Session Name: Family, Clans, Friends, and Co-Religionists: Chinese Community Networks from the 16th -20th centuries
2 - Culture, Context and Concerns: Chinese family enterprises across regional global orders in the long twentieth century
Tuesday, July 30, 2024
14:00 – 15:45 (GMT+7)
Presentation Abstract Chinese businesses have long been seen as playing important roles in the economies of colonial Southeast Asia, especially in the nineteenth and twentieth century, in as much as Chinese migration had also transformed the demography, economy, and politics of the region, especially in British Southeast Asia, in the Straits Settlements, the peninsula, and northwestern and northern Borneo. While culturally deterministic explanations of Chinese business success have been much critiqued vis-à-vis a more balanced approach involving both culture and context, kinship, family, place and region of origin—as well as linguistic and cultural ties—continue to be seen as important dynamics and connections facilitating Chinese business expansion in Southeast Asia.

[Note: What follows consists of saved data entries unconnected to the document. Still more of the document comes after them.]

(* ===== verification/Transport.v ===== *)
(** The peer's transport and handshake, proved against the laws of the Noise library: what one
    turn of each goroutine does, and that two nodes understand each other. *)

From S2P Require Import Prelude Bytes Header GoTime Netip GoSync Queue Grpc NodePeer NoiseLaws NodeCore.

(** Unfolds a program to its effect on a state given by its fields. *)
Ltac go_unfold :=
  unfold lib, when, slice_expr, pget, pmod, eget, emod, with_mu, with_pending, with_pools, Lock, Unlock,
    RLock, RUnlock, zoom, reads, modify, panic, block, mbind, go_bind, mret, go_ret.
Ltac go_eval := go_unfold; cbn.

Arguments header_bytes : simpl never.
Arguments header_of : simpl never.
Arguments be_bytes : simpl never.
Arguments PutInboundBuffer _ _ : simpl never.
Arguments PutOutboundBuffer _ _ : simpl never.
Arguments GetInboundBuffer {_} _ : simpl never.
Arguments GetOutboundBuffer {_} _ : simpl never.
Arguments encode_header : simpl never.

Section TransportLemmas.
Context `{NoiseLaws, PoolChoice}.
Implicit Types (p : Peer) (e : Env) (s : PS).

(** Nobody holds the peer's own lock, and readers may take [pendingLock]: the peer is in
    transport. *)
Definition ready p : Prop := mu p = unlocked /\ pendingLock p = unlocked.

Lemma encode_header_eq b t i c :
  ob_ok b ->
  let h := mkHeader HeaderVersion t i c HeaderPadding in
  exists b', encode_header b t i c
             = (b', Slice (header_bytes h ++ drop 16 (s_arr (ob_out b))) 16) /\
    ob_ok b' /\ ob_packet b' = ob_packet b /\ ob_size b' = ob_size b.
Proof.
  intros [[Hl Ha] Hp] h. unfold encode_header. rewrite Encode_ok by (unfold s_cap, HeaderLen; rewrite Ha; done).
  eexists. split; [reflexivity|]. split; [|done]. split; [|exact Hp]. split; [exact Hl|]. cbn.
  rewrite length_app, header_bytes_length, length_drop, Ha. done.
Qed.

Lemma header_slice h (arr : list Z) :
  slice_ok (Slice (header_bytes h ++ drop 16 arr) 16) /\
  s_bytes (Slice (header_bytes h ++ drop 16 arr) 16) = header_bytes h.
Proof.
  unfold slice_ok, s_bytes. cbn [s_len s_arr]. split.
  - rewrite length_app, header_bytes_length. lia.
  - rewrite take_app_le by (rewrite header_bytes_length; lia).
    apply take_ge. rewrite header_bytes_length. lia.
Qed.

(** One turn of the outbound goroutine in transport: the packet leaves as one datagram, the
    header with the nonce followed by the ciphertext. *)
Lemma Outbound_body_sends b p e c n a :
  ready p -> tx p = Some c -> raddr p = Some a -> ob_ok b ->
  0 <= ob_size b <= Z.of_nat BufferSize ->
  pools_clean (pools e) -> n = nonce_of c -> 0 <= n <= MaxNonce -> (exists r, paired c r) ->
  exists c' ct q,
    Outbound_body b (mkPS _ p e) =
      Done tt (mkPS _ (p <| tx := Some c' |> <| keepalive := Some TimerKeepalive |> <| g_outbound := Waiting |>)
                 (e <| net_out ::= (fun l => l ++ [(header_bytes (mkHeader HeaderVersion MsgData (node_id e) n HeaderPadding) ++ ct, a)]) |>
                    <| pools := q |>)) /\
    pools_clean q /\ nonce_of c' = n + 1 /\ length ct = (Z.to_nat (ob_size b) + 16)%nat /\
    forall r0 buf, paired c r0 -> slice_ok buf -> exists r1 r2 buf',
      SetNonce (Some r0) n = Ok (Some r1) /\ Decrypt (Some r1) buf ct = Ok (Some r2, buf', None) /\
      slice_ok buf' /\ s_bytes buf' = s_bytes buf ++ take (Z.to_nat (ob_size b)) (s_arr (ob_packet b)) /\
      paired c r2 /\ paired c' r2.
Proof.
  intros [Hmu Hpl] Htx Ha Hb Hsz Hq -> Hn [r Hr]. destruct p; cbn in *; subst.
  destruct (encode_header_eq b MsgData (node_id e) (nonce_of c) Hb) as (b' & HE & Hb' & Hpk & Hs').
  destruct (header_slice (mkHeader HeaderVersion MsgData (node_id e) (nonce_of c) HeaderPadding)
              (s_arr (ob_out b))) as [Hok Hbytes].
  set (out0 := Slice _ 16) in *.
  assert (Hre : reslice (ob_packet b) 0 (ob_size b) = Some (Slice (s_arr (ob_packet b)) (Z.to_nat (ob_size b)))).
  { unfold reslice, s_cap. rewrite (proj2 (proj2 Hb)). rewrite decide_True by lia.
    cbn. by rewrite drop_0, Z.sub_0_r. }
  destruct (encrypt_decrypt c r out0 (take (Z.to_nat (ob_size b)) (s_arr (ob_packet b))) Hr Hn Hok)
    as (c' & ct & out' & Henc & Hok' & Hout' & Hlen & Hn' & Hdec).
  destruct (PutOutboundBuffer_clean b' (pools e) Hb' Hq) as (q & Hput & Hq' & _).
  exists c', ct, q. split; [|split_and!; [done..| |exact Hdec]].
  - unfold Outbound_body. go_eval. rewrite nonce_some. rewrite HE. cbn. rewrite Hpk, Hs', Hre. cbn.
    rewrite Henc. cbn. destruct e; cbn in *. rewrite Hput. cbn.
    rewrite Hout', Hbytes. done.
  - rewrite Hlen, length_take, (proj2 (proj2 Hb)). lia.
Qed.

Lemma payload_slice b :
  ib_ok b -> HeaderLen <= ib_size b <= Z.of_nat BufferSize ->
  reslice (ib_in b) HeaderLen (ib_size b)
  = Some (Slice (drop 16 (s_arr (ib_in b))) (Z.to_nat (ib_size b - HeaderLen))).
Proof.
  intros [_ Ha] Hsz. unfold reslice, s_cap. rewrite Ha, decide_True; [done|]. unfold HeaderLen in *. lia.
Qed.
(** The payload of a received packet. *)
Definition payload b : list Z := take (Z.to_nat (ib_size b - HeaderLen)) (drop 16 (s_arr (ib_in b))).

(** The address a peer has after a packet from [a]. *)
Definition roam (old a : UDPAddr) : UDPAddr :=
  if IP_Equal (u_ip old) (u_ip a) && bool_decide (u_port old = u_port a) then old else a.

(** One turn of the inbound goroutine in transport with a packet that decrypts. *)
Lemma Inbound_body_delivers b p e r0 r1 r2 buf' pt old a :
  ready p -> rx p = Some r0 -> raddr p = Some old -> ib_ok b ->
  HeaderLen <= ib_size b <= Z.of_nat BufferSize -> ib_raddr b = Some a -> pools_clean (pools e) ->
  SetNonce (Some r0) (Counter (ib_header b)) = Ok (Some r1) ->
  Decrypt (Some r1) (Slice (s_arr (ib_packet b)) 0) (payload b) = Ok (Some r2, buf', None) ->
  slice_ok buf' -> s_bytes buf' = pt -> pt <> [] ->
  exists q, pools_clean q /\
    Inbound_body b (mkPS _ p e) =
      Done tt (mkPS _ (p <| rx := Some r2 |> <| receivedPacket := Some TimerRxTimeout |>
                         <| raddr := Some (roam old a) |> <| g_inbound := Waiting |>)
                 (e <| tun_out ::= (fun l => l ++ [pt]) |> <| pools := q |>)).
Proof.
  intros [Hmu Hpl] Hrx Hra Hb Hsz Hba Hq Hset Hdec Hok Hpt Hne. destruct p; cbn in *; subst.
  pose proof (payload_slice b Hb Hsz) as Hre.
  assert (Hlen : (0 < s_len buf')%nat) by (destruct (s_len buf') eqn:E; [|lia]; unfold s_bytes in Hne; by rewrite E in Hne).
  assert (Hb' : ib_ok (b <| ib_packet := buf' |>)) by exact Hb.
  destruct (PutInboundBuffer_clean _ (pools e) Hb' Hq) as (q & Hput & Hq' & _).
  exists q. split; [done|]. unfold Inbound_body. go_eval.
  rewrite Hset. cbn. change (reslice (ib_packet b) 0 0) with (if decide (0 <= 0 /\ 0 <= 0 /\ 0 <= s_cap (ib_packet b))
    then Some (Slice (drop (Z.to_nat 0) (s_arr (ib_packet b))) (Z.to_nat (0 - 0))) else None).
  rewrite decide_True by (unfold s_cap; lia). cbn. rewrite drop_0, Hre. cbn.
  unfold payload in Hdec. change (Z.to_nat (0 - 0)) with O. rewrite Hdec. cbn. unfold UpdateEndpoint. rewrite bool_decide_true by done. go_eval.
  unfold roam, same_endpoint. rewrite Hba. destruct e; cbn in *. rewrite Hba in Hput.
  destruct (IP_Equal _ _ && bool_decide _) eqn:E; cbn; rewrite Hput; cbn; rewrite ?E; done.
Qed.

(** The initiation of a handshake: the message leaves, and the peer waits for the answer. *)
Lemma TrySendHandshake_first p e a i0 i1 m1 :
  mu p = unlocked -> raddr p = Some a -> u64 (handshakeRetries p) -> pools_clean (pools e) ->
  NewHandshakeState true (keyPair e) (Some (pubkey p)) = Ok i0 ->
  (forall out, slice_ok out -> s_bytes out = header_bytes (mkHeader HeaderVersion MsgHandshake (node_id e) 0 HeaderPadding) ->
     exists out', WriteMessage (entropy e) (Some i0) out = Ok (Some i1, out', None, None, None) /\
       s_bytes out' = s_bytes out ++ m1) ->
  exists q, pools_clean q /\
    TrySendHandshake false (mkPS _ p e) =
      Done tt (mkPS _ (p <| handshakeRetries ::= (fun n => add64 n 1) |> <| initiator := true |>
                         <| hs := Some i1 |> <| state := 1 |> <| handshakeSent := Some (Second * 3) |>)
                 (e <| net_out ::= (fun l => l ++
                         [(header_bytes (mkHeader HeaderVersion MsgHandshake (node_id e) 0 HeaderPadding) ++ m1, a)]) |>
                    <| pools := q |> <| entropy := entropy e + 1 |>)).
Proof.
  intros Hmu Ha Hretr Hq Hnew Hwrite. destruct p; cbn in *; subst.
  destruct (GetOutboundBuffer_clean (pools e) Hq) as (b & q & EG & Hb & Hq' & _).
  destruct (encode_header_eq b MsgHandshake (node_id e) 0 (ob_clean_ok _ Hb)) as (b' & HE & Hb' & _).
  destruct (header_slice (mkHeader HeaderVersion MsgHandshake (node_id e) 0 HeaderPadding) (s_arr (ob_out b)))
    as [Hok Hbytes].
  set (out0 := Slice _ 16) in *. destruct (Hwrite out0 Hok Hbytes) as (out' & HW & Hout).
  destruct (PutOutboundBuffer_clean b' q Hb' Hq') as (q2 & EP & Hq2 & _).
  exists q2. split; [done|]. unfold TrySendHandshake, TrySendHandshake_send, InitHandshake, CreateHandshake, handshakeP1, fresh_random.
  go_eval. rewrite Hnew. cbn. rewrite EG. cbn. rewrite HE. cbn. rewrite HW. cbn.
  destruct e; cbn in *. rewrite EP. cbn. by rewrite Hout, Hbytes.
Qed.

The first half of the twentieth century saw the emergence of several big Chinese business conglomerates in Singapore or with a base in Singapore. This paper compares three major Chinese business empires with a base in Singapore and their transformations after the Second World War, namely those built by Oei Tiong Ham, Eu Tong Sen, and Aw Boon Haw. It examines the ways in which global dynamics, changing China-Southeast Asia relations, as well as family and inter-generational change, and changing social and cultural, as well as political and economic contexts in Singapore and other parts of Southeast Asia brought about important changes in the shape and fate of these business empires, while also bringing in examples in other parts of Southeast Asia to provide a wider background and context for these transformations.